De la mano de Yixiantian no hay tiempo para poéticas. Y de ese modo llega a la poética. No quiere ser afectado, bello y evidente; quiere ser efectivo, fuerte e inteligente. Busca la belleza no a través del acto, sino de las consecuencias del acto; en la sangre y los cuerpos caídos, en toda ausencia de circunloquios innecesarios, demuestra la belleza de su estilo. Como si, además de sobre las artes marciales, los mundos paralelos de Ip Man y Yixiantian estuvieran diciéndonos algo sobre el arte. Sobre los modos de abordarlo. Pero si es así, siendo uno considerado un gran maestro y el otro un barbero, parece que, quienes aprecien la efectividad sobre el efectismo andan jodidos. Y en su honor, su memoria y que no les duela la barbería ni el espionaje, les dedicamos esta escena de violencia exquisita. Álvaro Arbonés

Jackie Chan vs. Benny Urquidez se miden los lomos (Los Supercamorristas, 1984)

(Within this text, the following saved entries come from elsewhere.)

(* ===== verification/Migrator.v ===== *)
(** * The spool migrator (app/daemon/migration/spool_migrator.go)

    An offline tool that imports the tables of the old spool design into download_records and
    removes its left-over buffer files. Files are first moved into a quarantine directory with
    a manifest, then the transaction commits together with a verdict, then the quarantine is
    emptied; an interrupted run is reconciled by the verdict. Every system call and every
    statement may fail, from some call on all of them (a crash). The test hooks are not set. *)
From S2P Require Import Json.
From S2P Require Import Prelude Paths Fscommit Sql World.

(** ** Data *)

Inductive LegacyDisposition := DispositionImportSuccess | DispositionResetPending | DispositionBufferClean.

Record MigrationOptions := Options {
  DBPath : string;
  TargetDir : string;
  ArchiveDir : string;
  BufferDir : string;
  DryRun : bool;
  CreateBackup : bool;
  DropLegacyTables : bool;
}.

Record QuarantineFileEntry := QEntry {
  OriginalPath : string;
  StagedName : string;
  StagedPath : string;
  q_Size : Z;
  q_SHA256 : string;
}.

Record QuarantineManifest := Manifest {
  MigrationID : string;
  QuarantineDir : string;
  q_CreatedAt : Z;
  Files : list QuarantineFileEntry;
}.

#[export] Instance QuarantineFileEntry_eq_dec : EqDecision QuarantineFileEntry.
Proof. solve_decision. Defined.
(* ===== verification/Peers.v ===== *)
(** * Peers and their identifiers (core/util/tutil, updates_stream.go)

    The text form of chat identifiers, [strconv.ParseInt], the resolution of a text to a peer
    ([GetInputPeer]), message links, and the choice of the number of threads. The peer store
    of the Telegram library is an argument, as is the URL parser. The theorems: an identifier
    that was printed is parsed back to the number of its peer, except for some basic groups;
    what a message link resolves to; the bounds of the thread count. *)
From S2P Require Import Prelude Paths Registry Planner Json.

(** ** Numbers *)

(** The digits after the sign. *)
Definition parse_digits (ds : chars) : option Z :=
  if decide (ds ≠ [] ∧ forallb is_digit ds = true) then Some (digits_value ds) else None.
(** [strconv.ParseInt(s, 10, 64)] and [strconv.Atoi]. *)
Definition ParseInt (s : string) : option Z :=
  let check v := if decide (in_int64 v) then Some v else None in
  match to_chars s with
  | c :: ds =>
      if decide (c = ch 45) then v ← parse_digits ds; check (- v)
      else if decide (c = ch 43) then v ← parse_digits ds; check v
      else v ← parse_digits (c :: ds); check v
  | [] => None
  end.

#[export] Instance in_int64_dec z : Decision (in_int64 z).
Proof. unfold in_int64. apply _. Defined.

(** ** Peers *)

Inductive PeerClass := PeerUser (UserID : Z) | PeerChat (ChatID : Z) | PeerChannel (ChannelID : Z).
Inductive InputPeerClass :=
| InputPeerUser (id hash : Z) | InputPeerChat (id : Z) | InputPeerChannel (id hash : Z) | InputPeerOther.

(** [extractPeerID] of updates_stream.go; [None] is a nil peer. *)
Definition extractPeerID (peer : option PeerClass) : string :=
  match peer with
  | None => ""
  | Some (PeerChannel id) => "-100" +:+ itoa id
  | Some (PeerChat id) => "-" +:+ itoa id
  | Some (PeerUser id) => itoa id
  end.
Definition GetPeerID (peer : PeerClass) : Z :=
  match peer with PeerUser id => id | PeerChat id => id | PeerChannel id => id end.
Definition GetInputPeerID (peer : InputPeerClass) : Z :=
  match peer with
  | InputPeerUser id _ => id
  | InputPeerChat id => id
  | InputPeerChannel id _ => id
  | InputPeerOther => 0
  end.

(** The number in a text: after "-100", or the absolute value. The same code stands in
    [GetInputPeer] and in [refreshTargetCache]. *)
Definition numeric_id (from : string) : option Z :=
  if HasPrefix from "-100" && (4 <? String.length from)%nat then ParseInt (drop_string 4 from)
  else id ← ParseInt from; Some (if id <? 0 then wrap64 (- id) else id).

Inductive peer_err := EmptyPeer | UnknownID (id : Z) | UnknownPeer (from : string).
#[export] Instance peer_err_eq_dec : EqDecision peer_err.
Proof. solve_decision. Defined.

Definition or_try {A} (a : option A) (b : option A) : option A := match a with Some _ => a | None => b end.

Section Resolve.
(** [peers.Manager]: the answers of the peer store and of the server. *)
Context {P : Type}.
Context (ResolveChannelID ResolveChatID ResolveUserID : Z → option P) (Resolve : string → option P).

Definition clean_peer (from : string) : string := TrimPrefix (TrimSpace from) "@".
Definition GetInputPeer (from : string) : res peer_err P :=
  let from := clean_peer from in
  if decide (from = "") then Err EmptyPeer
  else
    let numericID := numeric_id from in
    match (id ← numericID; or_try (ResolveChannelID id) (or_try (ResolveChatID id) (ResolveUserID id))) with
    | Some p => Ok p
    | None =>
        match Resolve from with
        | Some p => Ok p
        | None => Err match numericID with Some id => UnknownID id | None => UnknownPeer from end
        end
    end.

(** ** Message links *)

Inductive link_err := BadURL | InputPeerErr (e : peer_err) | BadMessageID | NotChannel | FullRawErr | NoLinkedChat | InvalidLink.

Definition parse_link_at (from msg : string) : res link_err (P * Z) :=
  match GetInputPeer from with
  | Err e => Err (InputPeerErr e)
  | Ok p => match ParseInt msg with Some m => Ok (p, m) | None => Err BadMessageID end
  end.

(** [url] is what [url.Parse] makes of the text: the path and the first value of "comment".
    [broadcast] and [linked] are the answers of the resolved peer: whether it is a broadcast
    channel, and the chat linked to it, where the outer [None] is a failed call. *)
Definition ParseMessageLink (broadcast : P → bool) (linked : P → option (option Z)) (url : option (string * string))
    : res link_err (P * Z) :=
  match url with
  | None => Err BadURL
  | Some (path, comment) =>
      let paths := split_on slash (TrimPrefix path "/") in
      if decide (comment ≠ "") then
        match GetInputPeer (hd "" paths) with
        | Err e => Err (InputPeerErr e)
        | Ok peer =>
            if broadcast peer then
              match linked peer with
              | None => Err FullRawErr
              | Some None => Err NoLinkedChat
              | Some (Some id) => parse_link_at (itoa id) comment
              end
            else Err NotChannel
        end
      else match paths with
           | [a; b] => parse_link_at a b
           | [a; b; c] => if decide (a = "c") then parse_link_at b c else parse_link_at a c
           | [a; b; c; d] => if decide (a = "c") then parse_link_at b d else Err InvalidLink
           | _ => Err InvalidLink
           end
  end.
End Resolve.

(** ** Threads *)

Definition threadsLevels : list (Z * Z) :=
  [(1, Z.shiftl 2 20); (2, Z.shiftl 10 20); (4, Z.shiftl 50 20); (8, Z.shiftl 200 20)].
Fixpoint best_threads (levels : list (Z * Z)) (size max : Z) : Z :=
  match levels with
  | [] => max
  | (threads, limit) :: levels => if size <? limit then Z.min threads max else best_threads levels size max
  end.
Definition BestThreads (size max : Z) : Z := best_threads threadsLevels size max.

(** ** Printing and parsing *)

Lemma digits_value_nonneg ds : forallb is_digit ds = true → 0 <= digits_value ds.
Proof.
  induction ds as [|c ds IH]; [done|]. simpl. intros [Hc Hd]%andb_true_iff. rewrite digits_value_cons.
  specialize (IH Hd). unfold is_digit in Hc. assert (0 <= 10 ^ Z.of_nat (length ds)) by (apply Z.pow_nonneg; lia).
  apply andb_true_iff in Hc as [H1%Nat.leb_le H2%Nat.leb_le]. nia.
Qed.
Lemma pretty_N_chars (n : N) :
  ∃ c l, to_chars (pretty n) = c :: l ∧ forallb is_digit (c :: l) = true ∧ digits_value (c :: l) = Z.of_N n.
Proof.
  destruct (pretty_N_head n) as (c & l & Hc & _). exists c, l. split; [done|].
  pose proof (pretty_N_digits n) as Hd. rewrite Hc in Hd. split.
  - apply forallb_forall. intros x Hx%list_elem_of_In. rewrite Forall_forall in Hd. by apply digits_is_digit, Hd.
  - rewrite <- Hc. unfold pretty, pretty_N. case_decide as Hn; [by subst|]. rewrite pretty_N_go_value. simpl.
    unfold digits_value. simpl. lia.
Qed.
Lemma batch_resolves_what_is_asked_witness :
  let '(r, t') := ResolveBatch (S := unit) (λ _, None) (λ _, sm_ret (Ok (InputPeerChat 5))) (sm_ret (Ok tt)) (sm_ret (Ok tt))
     (client_batch (λ _ _, ex_server (ex_photo_msg 7 "a.jpg")) (ex_server (ex_photo_msg 7 "a.jpg"))) "-5" [6; 7] 100 200 [] (TState ∅ tt) in
  (∃ x, r = Ok x) ∧ cache_wf (msgCache t').
Proof.
  assert (cache_wf ∅) as Hwf by (intros k m e He; destruct (lookup_empty_Some k (m, e) He)).
  pose proof (batch_resolves_what_is_asked (S := unit) (λ _, None) (λ _, sm_ret (Ok (InputPeerChat 5))) (sm_ret (Ok tt)) (sm_ret (Ok tt))
    (λ _ _, ex_server (ex_photo_msg 7 "a.jpg")) (ex_server (ex_photo_msg 7 "a.jpg")) "-5" [6; 7] 100 200 [] (TState ∅ tt) Hwf) as Hr.
  destruct (ResolveBatch _ _ _ _ _ _ _ _ _ _ _) as [r t'] eqn:He. destruct Hr as (H1 & _).
  split; [|exact H1]. vm_compute in He. injection He as <- _. eexists. reflexivity.
Defined.

(** A photo sent as a file "a.JPG" has type photo when it is resolved. *)
Example resolved_type_of_upper_case :
  let m := ex_photo_msg 7 "a.JPG" in
  option_map (resolved_type m) (GetMedia (λ _, None) m) = Some "photo".
Proof. reflexivity. Qed.

(** A batch stored after cleaning takes the cache over its maximum. *)
Example batch_exceeds_cache_bound :
  let c : cache_map := list_to_map ((λ i, (CanonicalTaskID "p" (Z.of_nat i), (ex_photo_msg (Z.of_nat i) "", 1000))) <$> seq 0 999) in
  let msgs := (λ i, (Z.of_nat i, ex_photo_msg (Z.of_nat i) "")) <$> seq 2000 100 in
  size (store_all "p" 10 msgs (cleanExpiredCacheLocked 10 c)) = 1099%nat.
Proof. vm_compute. reflexivity. Qed.
(** ** Statistics *)

Definition day : Z := 86400.
Definition recent (now : Z) (l : list NodeSample) : list NodeSample := filter (λ s, now - day <= Timestamp s) l.
(** [loaded] is the decoded file, [None] when it cannot be read; a null entry is [None]. *)
Definition loadStats (loaded : option (gmap string (option NodeStat))) (now : Z) (m : ProxyManager) : ProxyManager :=
  match loaded with
  | Some l => if has_file m then
                PM (has_file m) (omap (λ s, (λ s, Stat (recent now (Samples s)) (LastPing s) (LastActive s)) <$> s) l ∪ nodeStats m)
                  (activeTag m) (lastSave m) (saved m)
              else m
  | None => m
  end.
(** [written] says whether the file could be written. *)
Definition saveStatsLocked (now : Z) (written : bool) (m : ProxyManager) : ProxyManager :=
  if negb (has_file m) || (now - lastSave m <? 10) then m
  else PM (has_file m) (nodeStats m) (activeTag m) now (if written then nodeStats m else saved m).
Definition RecordDownloadSpeed (tag : string) (speed : F) (now : Z) (written : bool) (m : ProxyManager) : ProxyManager :=
  if bool_decide (tag = "") || f_lt speed (f_of 0) then m
  else
    let stat := default empty_stat (nodeStats m !! tag) in
    let stat := Stat (recent now (Samples stat) ++ [Sample now speed]) (LastPing stat)
                  (if f_lt (f_of 10240) speed then now else LastActive stat) in
    saveStatsLocked now written (set_stat tag stat m).

(** ** The list of nodes *)

Record metrics := Metrics { m_peak : F; m_count : Z; m_sum : F; m_total : F }.
(** The loop over the samples; [prev] is the sample before, recent or not. *)
Fixpoint sample_loop (now : Z) (l : list NodeSample) (prev : option NodeSample) (a : metrics) : metrics :=
  match l with
  | [] => a
  | x :: l =>
      sample_loop now l (Some x)
        (if Timestamp x <? now - day then a
         else
           let s := SpeedBPS x in
           let peak := if f_lt (m_peak a) s then s else m_peak a in
           let fast := negb (f_lt s (f_of 51200)) in
           let total :=
             match prev with
             | Some y => let dt := Timestamp x - Timestamp y in
                         if (0 <? dt) && (dt <=? 10) then f_add (m_total a) (f_mul (f_div (f_add s (SpeedBPS y)) (f_of 2)) (f_of dt)) else m_total a
             | None => m_total a
             end in
           Metrics peak (if fast then m_count a + 1 else m_count a) (if fast then f_add (m_sum a) s else m_sum a) total)
  end.
Definition node_of (m : ProxyManager) (proxies : list (string * ProxyData)) (now : Z) (name : string) : ProxyNode :=
  let stat := nodeStats m !! name in
  let data := snd <$> find (λ kv, String.eqb kv.1 name) proxies in
  let ping := s ← stat; LastPing s in
  let tp := match data with Some d => if decide (pd_Type d = "") then "vless" else pd_Type d | None => "vless" end in
  let ping := match ping, (d ← data; last (pd_History d)) with
              | None, Some p => if 0 <? p then Some p else None
              | _, _ => ping
              end in
  let a := sample_loop now (match stat with Some s => Samples s | None => [] end) None (Metrics (f_of 0) 0 (f_of 0) (f_of 0)) in
  let avg := if 0 <? m_count a then f_div (m_sum a) (f_of (m_count a)) else f_of 0 in
  Node name tp (f_trunc (m_peak a)) (f_trunc avg) (m_total a) (m_count a) ping false.
Definition mark_leader (peak : Z) (n : ProxyNode) : ProxyNode :=
  if (0 <? peak) && (PeakSpeedBPS n =? peak) then
    Node (Tag n) (n_Type n) (PeakSpeedBPS n) (AvgSpeedBPS n) (TotalBytes24h n) (ActiveSamplesCount n) (LastPingMS n) true
  else n.
(** The first selector the visit of the map meets gives the current node and the list. *)
Definition selector (proxies : list (string * ProxyData)) : string * list string :=
  match find (λ kv, String.eqb (pd_Type kv.2) "Selector") proxies with
  | Some (_, d) => (pd_Now d, pd_All d)
  | None => ("", [])
  end.
Definition list_nodes (proxies : list (string * ProxyData)) (now : Z) (m : ProxyManager) : list ProxyNode * string * ProxyManager :=
  let (cur, all) := selector proxies in
  let m := if decide (cur = "") then m else set_active_tag cur m in
  let nodes := node_of m proxies now <$> all in
  (mark_leader (foldl (λ a n, Z.max a (PeakSpeedBPS n)) 0 nodes) <$> nodes, cur, m).
(* ===== verification/Web.v ===== *)
(** * Sessions and routes of the web server (app/daemon/web_server.go)

    The password, the sessions a login opens, the check in front of the handlers and the
    table of routes. Times are nanoseconds. A request is its method, its cleaned path, its
    Authorization header and its session cookie; bodies are decoded and an argument. The
    theorems: with a password set, a handler behind the check runs only for a request that
    carries the password or the token of a login with that password less than a week ago;
    which routes have no check. *)
From S2P Require Import Prelude Paths Planner.

Record WebServer := Server { password : string; sessions : gmap string Z }.
Record http_request := HttpReq { q_Method : string; q_Path : string; q_Authorization : string; q_Cookie : option string }.

(** ** Sessions *)

Definition week : Z := 7 * 24 * 3600 * 1000000000.
(** [ok && time.Now().Before(expireAt)]. *)
Definition live_session (now : Z) (s : WebServer) (token : string) : bool :=
  match sessions s !! token with Some e => now <? e | None => false end.
Definition isSessionValid (now : Z) (s : WebServer) (r : http_request) : bool :=
  if decide (password s = "") then true
  else match q_Cookie r with
       | Some c => if decide (c = "") then false else live_session now s c
       | None => false
       end.

Inductive verdict := Admit | Unauthorized (msg : string) | ToLogin.
#[export] Instance verdict_eq_dec : EqDecision verdict.
Proof. solve_decision. Defined.

Definition bearer (r : http_request) : string :=
  if HasPrefix (q_Authorization r) "Bearer " then TrimSpace (TrimPrefix (q_Authorization r) "Bearer ") else "".
Definition refuse (prefixes : list string) (msg : string) (r : http_request) : verdict :=
  if existsb (HasPrefix (q_Path r)) prefixes then Unauthorized msg else ToLogin.
Definition requireAuth (now : Z) (s : WebServer) (r : http_request) : verdict :=
  if decide (password s = "") then Admit
  else if negb (bool_decide (bearer r = "")) && (bool_decide (bearer r = password s) || live_session now s (bearer r)) then Admit
  else
    match (match q_Cookie r with Some c => if decide (c = "") then None else Some c | None => None end) with
    | None => refuse ["/api/"; "/get_"; "/download_"] "unauthorized" r
    | Some c =>
        match sessions s !! c with
        | Some e => if e <? now then refuse ["/api/"; "/get_"; "/set_"; "/download_"] "session expired" r else Admit
        | None => refuse ["/api/"; "/get_"; "/set_"; "/download_"] "session expired" r
        end
    end.

Inductive login_reply := LoginPage | LoginError (status : Z) (msg : string) | LoggedIn (cookie : string).
Definition session_token (nano : Z) : string := "sess_" +:+ itoa nano +:+ "_token".
(** [body] is the decoded password, [None] for a body that is not JSON; [nano] and [now] are
    the clock when the token and its end are computed. *)
Definition handleLogin (method : string) (body : option string) (nano now : Z) (s : WebServer) : login_reply * WebServer :=
  if decide (method = "GET") then (LoginPage, s)
  else if decide (method ≠ "POST") then (LoginError 405 "method not allowed", s)
  else match body with
       | None => (LoginError 400 "invalid json", s)
       | Some p =>
           if decide (password s ≠ "" ∧ p ≠ password s) then (LoginError 401 "password error", s)
           else (LoggedIn (session_token nano), Server (password s) (<[session_token nano := now + week]> (sessions s)))
       end.
(** The cookie is cleared in the browser and the request is sent to the login page. *)
Definition handleLogout (s : WebServer) : verdict * WebServer := (ToLogin, s).

(** ** Routes *)

(** A path, a path with one more segment, or everything below a path. *)
Inductive pattern := Exact (p : string) | Segment (p : string) | Below (p : string).
Record route := Route { rt_pattern : pattern; rt_methods : list string; rt_guarded : bool }.
Definition guarded (p : string) (methods : list string) : route := Route (Exact p) methods true.
Definition open (p : string) (methods : list string) : route := Route (Exact p) methods false.

(** In the order of [Handler]; no methods means any. *)
Definition Handler : list route := [
  Route (Below "/static/") [] false;
  open "/healthz" ["GET"; "HEAD"];
  open "/api/status" ["GET"];
  open "/api/gate" ["GET"];
  open "/api/system/storage" ["GET"];
  open "/api/tasks" ["GET"; "POST"];
  Route (Segment "/api/tasks/") ["GET"] false;
  guarded "/api/conflicts" ["GET"];
  guarded "/api/conflicts/resolve" ["POST"];
  open "/api/chat/history" ["POST"];
  open "/api/chat/resolve" ["POST"];
  guarded "/api/control" ["POST"];
  open "/login" [];
  open "/logout" [];
  guarded "/api/auth/status" ["GET"];
  guarded "/api/auth/qr/start" ["POST"];
  guarded "/api/auth/qr/poll" ["GET"];
  guarded "/api/auth/phone/send_code" ["POST"];
  guarded "/api/auth/phone/verify_code" ["POST"];
  guarded "/api/auth/2fa/verify" ["POST"];
  guarded "/api/auth/logout" ["POST"];
  guarded "/api/accounts" ["GET"];
  guarded "/api/accounts/switch" ["POST"];
  guarded "/api/accounts/delete" ["POST"];
  guarded "/" ["GET"; "HEAD"];
  open "/get_app_version" ["GET"];
  guarded "/get_download_status" ["GET"];
  guarded "/get_download_list" ["GET"];
  guarded "/api/downloaded_records" ["GET"];
  guarded "/api/events" ["GET"];
  guarded "/api/listen_targets" [];
  guarded "/api/target/update" ["POST"];
  guarded "/api/dialogs" ["GET"];
  guarded "/api/resolve_target" ["POST"];
  guarded "/api/add_target" ["POST"];
  guarded "/api/target_progress" ["GET"];
  guarded "/api/chat_context" ["GET"];
  guarded "/api/settings/concurrency" [];
  guarded "/api/proxy/list" ["GET"];
  guarded "/api/proxy/switch" ["POST"];
  guarded "/api/proxy/ping" ["POST"]
].
Definition no_slash (s : string) : bool := forallb (λ c, negb (Ascii.eqb c slash)) (String.list_ascii_of_string s).
Definition path_matches (p : pattern) (path : string) : bool :=
  match p with
  | Exact p => String.eqb p path
  | Below p => HasPrefix path p
  | Segment p => HasPrefix path p && let rest := TrimPrefix path p in negb (String.eqb rest "") && no_slash rest
  end.
Definition route_matches (r : http_request) (x : route) : bool :=
  path_matches (rt_pattern x) (q_Path r) && (bool_decide (rt_methods x = []) || bool_decide (q_Method r ∈ rt_methods x)).
(** The route whose handler runs for a request, after the check where there is one. *)
Definition serve (now : Z) (s : WebServer) (r : http_request) : option route :=
  match find (route_matches r) Handler with
  | Some x => if negb (rt_guarded x) || bool_decide (requireAuth now s r = Admit) then Some x else None
  | None => None
  end.

(** ** Who gets in *)

(** An accepted login: the token and the time its end was counted from. *)
Record login := Login { lg_token : string; lg_time : Z }.
(** The servers a process with this password can come to, with the logins that gave the
    password, newest first. *)
Inductive served (pw : string) : WebServer → list login → Prop :=
| served_start : served pw (Server pw ∅) []
| served_login s h method body nano now :
    served pw s h →
    served pw (handleLogin method body nano now s).2
      (if decide (method = "POST" ∧ body = Some pw) then Login (session_token nano) now :: h else h)
| served_logout s h : served pw s h → served pw (handleLogout s).2 h.
#[local] Hint Constructors served : core.

Lemma served_sessions pw s h : pw ≠ "" → served pw s h →
  password s = pw ∧ ∀ token e, sessions s !! token = Some e → ∃ t, Login token t ∈ h ∧ e = t + week.
Proof.
  intros Hpw. induction 1 as [|s h method body nano now _ [Hp IH]|s h _ IH]; [done| |exact IH].
  unfold handleLogin. destruct (decide (method = "GET")) as [->|Hg].
  { rewrite decide_False by (intros [[=] _]). done. }
  destruct (decide (method ≠ "POST")) as [Hm|Hm].
  { rewrite decide_False by tauto. done. }
  assert (method = "POST") as -> by (destruct (decide (method = "POST")); tauto).
  destruct body as [p|]; [|rewrite decide_False by (intros [_ [=]]); done].
  rewrite Hp. destruct (decide (p = pw)) as [->|Hne].
  - rewrite (decide_True _ _ (conj eq_refl eq_refl)), decide_False by tauto. split; [done|]. cbn [snd sessions].
    intros token e [[<- <-]|[_ He]]%lookup_insert_Some; [by exists now; split; [left|]|].
    destruct (IH _ _ He) as (t & Ht & ->). exists t. by split; [right|].
  - rewrite (decide_False (P := _ ∧ Some p = _)) by (intros [_ [= ?]]; done). by rewrite decide_True by done.
Qed.
Lemma live_session_expiry now s token : live_session now s token = true → ∃ e, sessions s !! token = Some e ∧ now < e.
Proof. unfold live_session. destruct (sessions s !! token) as [e|]; [|done]. intros ?%Z.ltb_lt. eauto. Qed.

Lemma require_auth_admits now s r : password s ≠ "" → requireAuth now s r = Admit →
  bearer r = password s ∨ ∃ token e, (bearer r = token ∨ q_Cookie r = Some token) ∧ sessions s !! token = Some e ∧ now <= e.
Proof.
  intros Hp. unfold requireAuth. rewrite decide_False by done.
  destruct (negb _ && _) eqn:Hb.
  - intros _. apply andb_true_iff in Hb as [_ [Hb%bool_decide_eq_true|Hb]%orb_true_iff]; [by left|].
    apply live_session_expiry in Hb as (e & He & ?). right. exists (bearer r), e. split; [by left|]. split; [done|lia].
  - unfold refuse. destruct (q_Cookie r) as [c|]; [destruct (decide (c = ""))|]; [by destruct (existsb _ _)| |by destruct (existsb _ _)].
    destruct (sessions s !! c) as [e|] eqn:E; [|by destruct (existsb _ _)].
    destruct (e <? now) eqn:Hlt; [by destruct (existsb _ _)|]. apply Z.ltb_ge in Hlt. intros _. right. exists c, e. auto.
Qed.

(** C37. With a password set, whatever logins and logouts came before: the handler of a route
    with a check runs only for a request that carries the password, or the token of a login
    that gave the password and is at most a week old. *)
Theorem guarded_routes_need_the_password (pw : string) (s : WebServer) (h : list login) (now : Z) (r : http_request) (x : route) :
  pw ≠ "" → served pw s h → serve now s r = Some x → rt_guarded x = true →
  bearer r = pw ∨ ∃ token t, (bearer r = token ∨ q_Cookie r = Some token) ∧ Login token t ∈ h ∧ now <= t + week.
Proof.
  intros Hpw Hs Hx Hg. destruct (served_sessions _ _ _ Hpw Hs) as [Hp Hsess]. unfold serve in Hx.
  destruct (find _ _) as [y|]; [|done]. destruct (negb _ || _) eqn:Hb; [|done]. injection Hx as ->.
  rewrite Hg in Hb. apply bool_decide_eq_true in Hb. rewrite <- Hp.
  destruct (require_auth_admits now s r) as [|(token & e & Ht & He & ?)]; [congruence|done|by left|].
  right. destruct (Hsess _ _ He) as (t & Hin & ->). eauto.
Qed.
Lemma guarded_routes_need_the_password_witness :
  ∃ s h x, served "pw" s h ∧ serve 50 s (HttpReq "POST" "/api/control" "" (Some "sess_7_token")) = Some x ∧
    ∃ token t, Some "sess_7_token" = Some token ∧ Login token t ∈ h ∧ 50 <= t + week.
Proof.
  set (s := (handleLogin "POST" (Some "pw") 7 8 (Server "pw" ∅)).2).
  assert (served "pw" s [Login (session_token 7) 8]) as Hs by exact (served_login "pw" _ [] "POST" (Some "pw") 7 8 (served_start "pw")).
  exists s, [Login (session_token 7) 8], (guarded "/api/control" ["POST"]).
  split; [exact Hs|]. split; [vm_compute; reflexivity|].
  destruct (guarded_routes_need_the_password "pw" s _ 50 (HttpReq "POST" "/api/control" "" (Some "sess_7_token"))
    (guarded "/api/control" ["POST"]) ltac:(discriminate) Hs ltac:(vm_compute; reflexivity) eq_refl) as [Hb|(token & t & [Hb|Hc] & Hin & Hw)].
  - vm_compute in Hb. discriminate.
  - exists token, t. vm_compute in Hb. subst token. apply list_elem_of_singleton in Hin. discriminate.
  - exists token, t. split; [exact Hc|]. split; [exact Hin|exact Hw].
Defined.

(** The routes without a check: besides pages and health they let anybody list and submit
    tasks and read chats. *)
Example open_routes : (rt_pattern <$> filter (λ x, rt_guarded x = false) Handler) =
  [Below "/static/"; Exact "/healthz"; Exact "/api/status"; Exact "/api/gate"; Exact "/api/system/storage"; Exact "/api/tasks";
   Segment "/api/tasks/"; Exact "/api/chat/history"; Exact "/api/chat/resolve"; Exact "/login"; Exact "/logout"; Exact "/get_app_version"].
Proof. reflexivity. Qed.
(** A task is submitted without a password. *)
Example tasks_need_no_password :
  is_Some (serve 0 (Server "pw" ∅) (HttpReq "POST" "/api/tasks" "" None)).
Proof. vm_compute. eauto. Qed.
(** After a logout the token still opens the handlers: the session stays in the map. *)
Example logout_keeps_the_session :
  let s := (handleLogout (handleLogin "POST" (Some "pw") 7 8 (Server "pw" ∅)).2).2 in
  is_Some (serve 50 s (HttpReq "POST" "/api/control" "" (Some "sess_7_token"))).
Proof. vm_compute. eauto. Qed.
(** A session of the very moment it ends is taken as a cookie and refused as a bearer. *)
Example session_end_differs :
  let s := Server "pw" {["t" := 9]} in
  requireAuth 9 s (HttpReq "GET" "/api/events" "" (Some "t")) = Admit ∧
  requireAuth 9 s (HttpReq "GET" "/api/events" "Bearer t" None) = Unauthorized "unauthorized".
Proof. by vm_compute. Qed.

Dicen los expertos que es la mejor pelea cuerpo a cuerpo de la historia del cine, y a mí se me ocurren otras igual de estupendas, pero ninguna tan paradignática. En 1984, Jackie Chan estaba en su mejor momento: justo después de Dragon Lord (1982), de Winners & Sinners (1983), de Los piratas del mar de China (1984), justo antes de Armas invencibles (1985), de La armadura de Dios (1986), de Los tres dragones (1987), en una carrera que, al menos durante quince años (que se dice pronto) aún tenía que seguir dando películas imprescindibles para entender la comedia y la acción en la pantalla. Esta trifulca gloriosa en Los Supercamorristas es solo una más de sus muchas peleas esenciales, de las muchas que nos quedaban por ver (precisamente, nada menos que quince años después en Gorgeous -1999-, pese a la inevitable bajada de forma física, tiene otra casi tan contundente), pero hay algo de primitivo y salvaje en este encuentro con el multiartista marcial Benny Urquídez que sigue siendo hipnótico. Posiblemente se deba a que Chan estaba en su mejor momento físico, obsesionado con el realismo y la precisión, y que la pelea pertenece a esa época mágica del cine de artes marciales donde se buscaba enseñar más al espectador, no menos. A eso se añade que Urquídez estaba debutando en el cine y no sabía contener los golpes: las bofetadas y, sobre todo, patadones que se lleva Chan son muchas veces reales, y la ira progresiva que le va poseyendo según avanza la pelea, también. Y todo lo que hizo a Jackie Chan el director de cine de acción oriental más importante de los ochenta está aquí: el uso del decorado para vitalizar y subrayar las peleas, el montaje preciso hasta lo obsesivo, el respeto a las reglas de las artes marciales clásicas para pervertirlas y modernizarlas, la corporeidad de los movimientos, la planificación y movimientos de cámara, el uso de sonidos y silencios, los deliciosos, indescriptibles momentos de comedia… Urquídez y Chan volverían a enfrentarse en otro combate soberbio en Los tres dragones, ya con la participación de otro renovador imprescindible del género, Yuen Biao, y en una secuencia más orientada a los stunts, pero este épico duelo de Los Supercamorristas sigue siendo considerado el mejor. Y con razón. John Tones.